While the causes of this surge in loneliness are many, arguably a leading factor is the ubiquitous rise of internet-based technology and how it continues to increasingly dominate our day-to-day lives. AI-generated girlfriends notwithstanding, online pornography can easily be pointed to as one of the biggest culprits to the loneliness epidemic, especially for men, who tend to turn inward when stressed and placate their natural yearnings for companionship by consuming porn. The omnipresence of porn consumption and its connection to loneliness has become so clear that even Men’s Health, a fully secularized and left-leaning publication, is now admitting that porn consumption has become a “mental health coping strategy” that “is damaging us” by “furthering our sense of loneliness.”

But it’s not just internet vices like online porn that are causing loneliness. Our cultural addiction to screens and reliance on the internet has now reached into every corner of our lives. One fascinating example is the working from home (aka “telework” or “remote work”) boom. For those who are married and have families, working from home can be great for allowing more regular contact with loved ones throughout the workday. But for those who are single and living alone, remote work can lead to even further societal isolation from coworkers, who often serve as a primary social group in a secular culture that has stopped going to church.

On top of working from home, technology now allows us to pay all our bills from home and have all of our food, clothes, and every other essential material item delivered to our front door. Through technology, a person could conceivably have all of their basic bodily needs met without ever needing to step outside of their residence and have actual face-to-face contact with other human beings. If loneliness sets in, the feelings can be temporarily brushed aside with the distractions of endless amounts of Netflix, porn, and AI-generated girlfriends.

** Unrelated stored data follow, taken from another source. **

(** the [pushTail] at the end of [evaluate()] *)
Lemma pushAll_Ok d bufs infos : inp_ok d → threads_ok bufs infos →
  (∀ t b, vget bufs t = Ok b → ptr_ok d t b) →
  ∃ bufs', (if negb (isBubble d) then
              b ← vget bufs (instsThreadId d); vset bufs (instsThreadId d) (pushTail b)
            else Ok bufs) = Ok bufs'
    ∧ threads_ok bufs' infos ∧ (∀ t b, vget bufs' t = Ok b → elementPtr b = None)
    ∧ ∀ t b', vget bufs' t = Ok b' → ∃ b, vget bufs t = Ok b ∧ contents b' = contents b.
Proof.
  intros Hd Hth Hptr. destruct (isBubble d) eqn:Hbd; cbn [negb].
  { exists bufs. split_and!; try done; [|eauto].
    intros t b Hb. destruct (Hptr t b Hb) as [|[]]; [done|congruence]. }
  destruct Hd as [?|[Ht Hd]]; [congruence|].
  destruct (threads_get bufs infos _ Hth Ht) as (b & i & Hb & Hi & Hwf & _). rewrite Hb. cbn [rbind].
  destruct (pushTail_thread ops abs mid good iok b i Hwf) as (He & Hc & Hwf').
  destruct Hth as [Hlb Hli Hthr]. pose proof (vget_bound _ _ _ Hb) as Hbn.
  assert (vset bufs (instsThreadId d) (pushTail b)
    = Ok (<[Z.to_nat (instsThreadId d) := pushTail b]> bufs)) as Hset by (apply vset_lt; lia).
  rewrite Hset. eexists. split; [done|].
  assert (Hgt : ∀ t' b', vget (<[Z.to_nat (instsThreadId d) := pushTail b]> bufs) t' = Ok b' →
    (t' = instsThreadId d ∧ b' = pushTail b) ∨ (t' ≠ instsThreadId d ∧ vget bufs t' = Ok b')).
  { intros t' b' Hb'. destruct (decide (t' = instsThreadId d)) as [->|Hne].
    - rewrite (vget_vset_eq _ _ _ _ Hset) in Hb'. left. by simplify_eq.
    - rewrite (vget_vset_ne _ _ _ _ _ Hset) in Hb' by done. by right. }
  split_and!.
  - split; rewrite ?length_insert; [done..|]. intros t' b' i' Hb' Hi'.
    destruct (Hgt t' b' Hb') as [[-> ->]|[_ ?]]; [|by eapply Hthr].
    rewrite Hi in Hi'. by injection Hi' as <-.
  - intros t' b' Hb'. destruct (Hgt t' b' Hb') as [[-> ->]|[Hne Hb'']]; [done|].
    destruct (Hptr t' b' Hb'') as [|[_ ?]]; [done|congruence].
  - intros t' b' Hb'. destruct (Hgt t' b' Hb') as [[-> ->]|[_ ?]]; eauto.
Qed.

Lemma Repack_evaluate_Ok stages L stageId policy shuffled s io :
  stage_wf s → io_ok stages L stageId io → policy_ok policy shuffled →
  ∃ s' io' sched outs,
    Repack_evaluate ops stageId policy n shuffled s io = Ok (s', io')
    ∧ stage_wf s' ∧ outputWidth s' = outputWidth s
    ∧ inp io' = inp io ∧ ar_wf stages L (activityRecorder io')
    ∧ length (nextStageReserve io') = length (nextStageReserve io)
    ∧ (∀ t b' i', vget (inputBuffer s') t = Ok b' → vget (stageInfo s') t = Ok i' →
         ∃ b i, vget (inputBuffer s) t = Ok b ∧ vget (stageInfo s) t = Ok i
           ∧ sp_take sp (length (outs_of sched outs t)) (abs i)
               (pend b (inputIndex ops i) ++ arrivals (inp io) t)
             = (outs_of sched outs t, abs i', pend b' (inputIndex ops i')))
    ∧ cycle_out (outputWidth s) io io' sched outs
    ∧ Z.of_nat (length outs) ≤ outputWidth s ∧ Forall (λ o, isBubble o = false) outs.
Proof.
  intros Hs [Hinp Hout Hnext Har Hstage HL] Hpol. unfold Repack_evaluate. cbn zeta.
  destruct (accept_Ok s (inp io) Hs Hinp) as (bufs1 & Hacc & Hlb1 & Hb1).
  unfold accept in Hacc. rewrite Hacc. cbn [rbind]. rewrite Hout. cbn [assert_ rbind].
  destruct (blockAll_Ok (nextStageReserve io) (stageInfo s) Hnext) as (infos1 & -> & Hli1 & Hi1);
    [apply Hs|]. cbn [rbind].
  assert (threads_ok bufs1 infos1) as Hth1.
  { destruct Hs as [_ Hb Hi _ _]. split; [lia..|]. intros t b i Hgb Hgi.
    destruct (Hi1 t i Hgi) as (i0 & nb & Hgi0 & _ & ->). eapply thread_wf_blocked; [done|].
    destruct (Hb1 t b Hgb) as (_ & b0 & _ & H). by apply H. }
  destruct (getScheduledThread_Ok bufs1 infos1 policy (threadPriority s) shuffled Hth1 Hpol)
    as (sched & -> & Hsched). cbn [rbind].
  assert (∃ bufs2 infos2 outs,
    (match sched with
     | Some tid => packThread ops s bufs1 infos1 (out io) tid
     | None => Ok (bufs1, infos1, out io) end)
    = Ok (bufs2, infos2, out_is (outputWidth s) (out io) outs)
    ∧ threads_ok bufs2 infos2
    ∧ Z.of_nat (length outs) ≤ outputWidth s ∧ Forall (λ o, isBubble o = false) outs
    ∧ (outs ≠ [] → is_Some sched)
    ∧ ∀ t b' i', vget bufs2 t = Ok b' → vget infos2 t = Ok i' →
        ∃ b i, vget bufs1 t = Ok b ∧ vget infos1 t = Ok i ∧ (b' = b ∨ elementPtr b' = None)
          ∧ sp_take sp (length (outs_of sched outs t)) (abs i) (pend b (inputIndex ops i))
            = (outs_of sched outs t, abs i', pend b' (inputIndex ops i')))
    as (bufs2 & infos2 & outs & -> & Hth2 & HleW & Hnb & Hso & H2).
  { pose proof (sw_width s Hs). destruct sched as [t|].
    - destruct (Hsched t eq_refl) as [Ht _].
      destruct (packThread_Ok s bufs1 infos1 (out io) t) as (bufs2 & infos2 & outs & ? & ? & ? & ? & ?);
        [done..|]. exists bufs2, infos2, outs. split_and!; done.
    - exists bufs1, infos1, []. split_and!; try done; [cbn; lia|].
      intros t b i Hb Hi. exists b, i. split_and!; try done. by left. }
  cbn [rbind].
  destruct (cycle_out_Ok stages L io sched outs (outputWidth s)) as (out' & ar' & next' & -> & Har' & Hln & Hco);
    [done|lia|done|done|done| |].
  { intros Hne. destruct (Hso Hne) as [t ->]. destruct (Hsched t eq_refl) as (_ & i & Hi & Hbl).
    destruct (Hi1 t i Hi) as (i0 & nb & _ & Hnb' & ->). exists t, nb. split_and!; try done.
    destruct (ok_block (negb (canReserve nb)) i0) as (_ & _ & _ & Hbk). rewrite Hbk in Hbl.
    by destruct (canReserve nb). }
  cbn [rbind].
  destruct (activateIfWork_Ok stages L stageId bufs2 infos2 next' ar' (zrange 0 (n - 1)))
    as (ar2 & -> & Har2); [apply Hstage|apply Hstage|done|done|done|lia| |].
  { apply Forall_forall. intros t Ht%elem_of_zrange. lia. }
  cbn [rbind].
  destruct (pushAll_Ok (inp io) bufs2 infos2 Hinp Hth2) as (bufs3 & -> & Hth3 & Hp3 & Hc3).
  { intros t b Hb. destruct (threads_get bufs2 infos2 t Hth2) as (? & i & _ & Hi & _).
    { destruct Hth2 as [Hl2 _ _]. pose proof (vget_bound _ _ _ Hb). lia. }
    destruct (H2 t b i Hb Hi) as (b1 & i1 & Hg1 & _ & [->|]  & _); [|by left].
    by destruct (Hb1 t b1 Hg1) as [? _]. }
  cbn [rbind]. eexists _, _, sched, outs. split; [done|]. split_and!; try done.
  - destruct Hs, Hth3. split; done.
  - intros t b' i' Hb' Hi'. cbn in Hb', Hi'. destruct (Hc3 t b' Hb') as (b2 & Hg2 & Hcc).
    destruct (H2 t b2 i' Hg2 Hi') as (b1 & i1 & Hg1 & Hgi1 & _ & Hsp).
    destruct (Hi1 t i1 Hgi1) as (i0 & nb & Hgi0 & _ & ->).
    destruct (ok_block (negb (canReserve nb)) i0) as (_ & Ha & Hx & _). rewrite Ha, Hx in Hsp.
    destruct (Hb1 t b1 Hg1) as (_ & b0 & Hg0 & H). destruct (H i0 Hgi0) as [_ Hpd].
    exists b0, i0. split; [done|]. split; [done|]. rewrite <- Hpd, Hsp.
    unfold pend, slots. by rewrite Hcc.
Qed.

(** What the output slot carries for a thread is what the stage gave. *)
Lemma cycle_out_arrivals W io io' sched outs t : cycle_out W io io' sched outs →
  isBubble (out io) = true → Forall (λ o, isBubble o = false) outs →
  arrivals (out io') t = outs_of sched outs t.
Proof.
  intros Hc Hob Hnb. unfold arrivals, outs_of. destruct outs as [|o outs]; cbn [cycle_out] in Hc.
  { destruct Hc as [-> _]. rewrite Hob. cbn. by case_decide. }
  destruct Hc as (t' & nb & -> & _ & _ & _ & ->).
  assert (isBubble (mkInsts ((o :: outs) ++ replicate (Z.to_nat W - length (o :: outs)) bubbleInst) t')
          = false) as -> by (by apply Forall_cons in Hnb as [? _]).
  cbn [negb andb instsThreadId insts]. destruct (Z.eqb_spec t' t) as [->|Hne].
  - rewrite decide_True by done. rewrite List.filter_app.
    assert (∀ l, Forall (λ o, isBubble o = false) l → List.filter nonBubble l = l) as Hid.
    { clear. induction l as [|x l IH]; intros H; [done|]. apply Forall_cons in H as [Hx H]. cbn.
      unfold nonBubble at 1. rewrite Hx. cbn. by rewrite IH. }
    rewrite (Hid (o :: outs)) by done.
    assert (∀ k, List.filter nonBubble (replicate k (bubbleInst (I := I))) = []) as ->
      by (clear; by induction k). by rewrite app_nil_r.
  - by rewrite decide_False by congruence.
Qed.

(** A run of the stage: in each cycle the rest of the CPU provides the input
    and output slots, the next stage's buffers, the activity recorder and the
    random permutation. *)
Fixpoint stage_run (stageId : Z) (policy : ThreadPolicy) s (cycles : list (StageIo * list Z))
  : res (Stage Info * list StageIo) :=
  match cycles with
  | [] => Ok (s, [])
  | (io, shuffled) :: cycles =>
      ' (s, io') ← Repack_evaluate ops stageId policy n shuffled s io;
      ' (s, ios) ← stage_run stageId policy s cycles;
      Ok (s, io' :: ios)
  end.

Definition arrived (ios : list StageIo) (t : Z) : list DynInst :=
  mjoin ((λ io, arrivals (inp io) t) <$> ios).
Definition produced (ios : list StageIo) (t : Z) : list DynInst :=
  mjoin ((λ io, arrivals (out io) t) <$> ios).

Definition cycles_ok (stages L stageId : Z) (policy : ThreadPolicy)
    (cycles : list (StageIo * list Z)) : Prop :=
  Forall (λ c, io_ok stages L stageId c.1 ∧ policy_ok policy c.2) cycles.

Lemma stage_run_Ok stages L stageId policy cycles s :
  stage_wf s → cycles_ok stages L stageId policy cycles →
  ∃ s' ios, stage_run stageId policy s cycles = Ok (s', ios) ∧ stage_wf s'
    ∧ ∀ t b' i', vget (inputBuffer s') t = Ok b' → vget (stageInfo s') t = Ok i' →
         ∃ b i, vget (inputBuffer s) t = Ok b ∧ vget (stageInfo s) t = Ok i
           ∧ sp_take sp (length (produced ios t)) (abs i)
               (pend b (inputIndex ops i) ++ arrived cycles.*1 t)
             = (produced ios t, abs i', pend b' (inputIndex ops i')).
Proof.
  revert s. induction cycles as [|[io shuffled] cycles IH]; intros s Hs Hcy.
  { exists s, []. split_and!; try done. intros t b i Hb Hi. exists b, i.
    split_and!; try done. cbn. by rewrite app_nil_r. }
  apply Forall_cons in Hcy as [[Hio Hpol] Hcy].
  destruct (Repack_evaluate_Ok stages L stageId policy shuffled s io)
    as (s1 & io1 & sched & outs & Hev & Hs1 & _ & Hinp & _ & _ & Hth & Hco & _ & Hnb); [done..|].
  destruct (IH s1 Hs1 Hcy) as (s2 & ios & Hrun & Hs2 & Hth2).
  cbn [stage_run]. rewrite Hev. cbn [rbind]. rewrite Hrun. cbn [rbind].
  eexists _, _. split; [done|]. split; [done|]. intros t b2 i2 Hb2 Hi2.
  destruct (Hth2 t b2 i2 Hb2 Hi2) as (b1 & i1 & Hb1 & Hi1 & Hsp2).
  destruct (Hth t b1 i1 Hb1 Hi1) as (b0 & i0 & Hb0 & Hi0 & Hsp1).
  exists b0, i0. split; [done|]. split; [done|].
  unfold produced, arrived in *. cbn [fmap list_fmap mjoin list_join fst].
  rewrite <- (cycle_out_arrivals _ _ _ _ _ t Hco (io_out _ _ _ _ Hio) Hnb) in Hsp1.
  rewrite app_assoc, length_app. eapply sp_take_app; [|done|exact Hsp2].
  by apply sp_take_more.
Qed.

(** A stage whose buffers are all empty. *)
Lemma stage_wf_init W more cap info :
  0 ≤ W < MAX_FORWARD_INSTS → inputIndex ops info = 0 → mid (abs info) = false → iok info →
  stage_wf (mkStage W more (replicate (Z.to_nat n) (newInputBuffer cap))
              (replicate (Z.to_nat n) info) 0).
Proof.
  intros HW Hi Hm Hio. split; cbn; rewrite ?length_replicate; [done|lia|lia|..].
  - by intros t b [_ [-> _]%lookup_replicate]%vget_Ok.
  - intros t b i [_ [-> _]%lookup_replicate]%vget_Ok [_ [-> _]%lookup_replicate]%vget_Ok.
    split; [by intros []|constructor|done|done].
Qed.

Lemma IB_empty_pend (b : IB) idx : IB_empty b = true → pend b idx = [].
Proof.
  unfold IB_empty, pend, slots, contents, Queue_empty. intros H.
  destruct (elementPtr b); [done|]. destruct (queue (ibQueue b)); [|done]. cbn.
  by rewrite drop_nil.
Qed.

It shouldn’t be surprising that our society is increasingly lonely and unhappy. But there is a way out of this mess, and it’s not rocket science. It’s rooted in how our hearts were formed by our Creator from the very beginning of creation. “It is not good for man to be alone,” He said in the first book of the Bible (Genesis 2:18). Marriage is indeed the means by which we find permanent companionship and keep the human race going, and it is the ultimate solution to loneliness.

New sociological evidence overwhelmingly confirms this. A recent Gallup poll found that those who are single are twice as likely to experience loneliness than those who are married. As reported by sociologist Brad Wilcox, the latest General Social Survey found that “among married women with children between the ages of 18 and 55, 40% reported they are ‘very happy,’ compared to 25% of married childless women, and just 22% of unmarried childless women.” The numbers are similar for married versus unmarried men.

I believe that a further crucial benefit to marriage is how it instills a sense of purpose and belonging, which is particularly crucial for men. As I was driving home the other day, I happened to be listening to the Switchfoot song “Where I Belong.” Just as I pulled into the driveway of my home where I live with my wife and children, the chorus kicked in:

Until I die, I’ll sing these songs

On the shores of Babylon

Still looking for a home

In a world where I belong

It struck me in that moment that I was arriving at the place where I belong, where the marriage that I entered into years ago has given me a supernatural sense of purpose and an unmistakable sense that I belong here — a powerful antidote to loneliness.

As young men increasingly abandon marriage, loneliness has exploded, the birthrate has nosedived, the American workforce has shrunk, and debt has skyrocketed. It’s all connected, and it’s not a coincidence. Let us recommit to encouraging a culture of marriage in our communities and circles of influence.

Dan Hart is senior editor at The Washington Stand.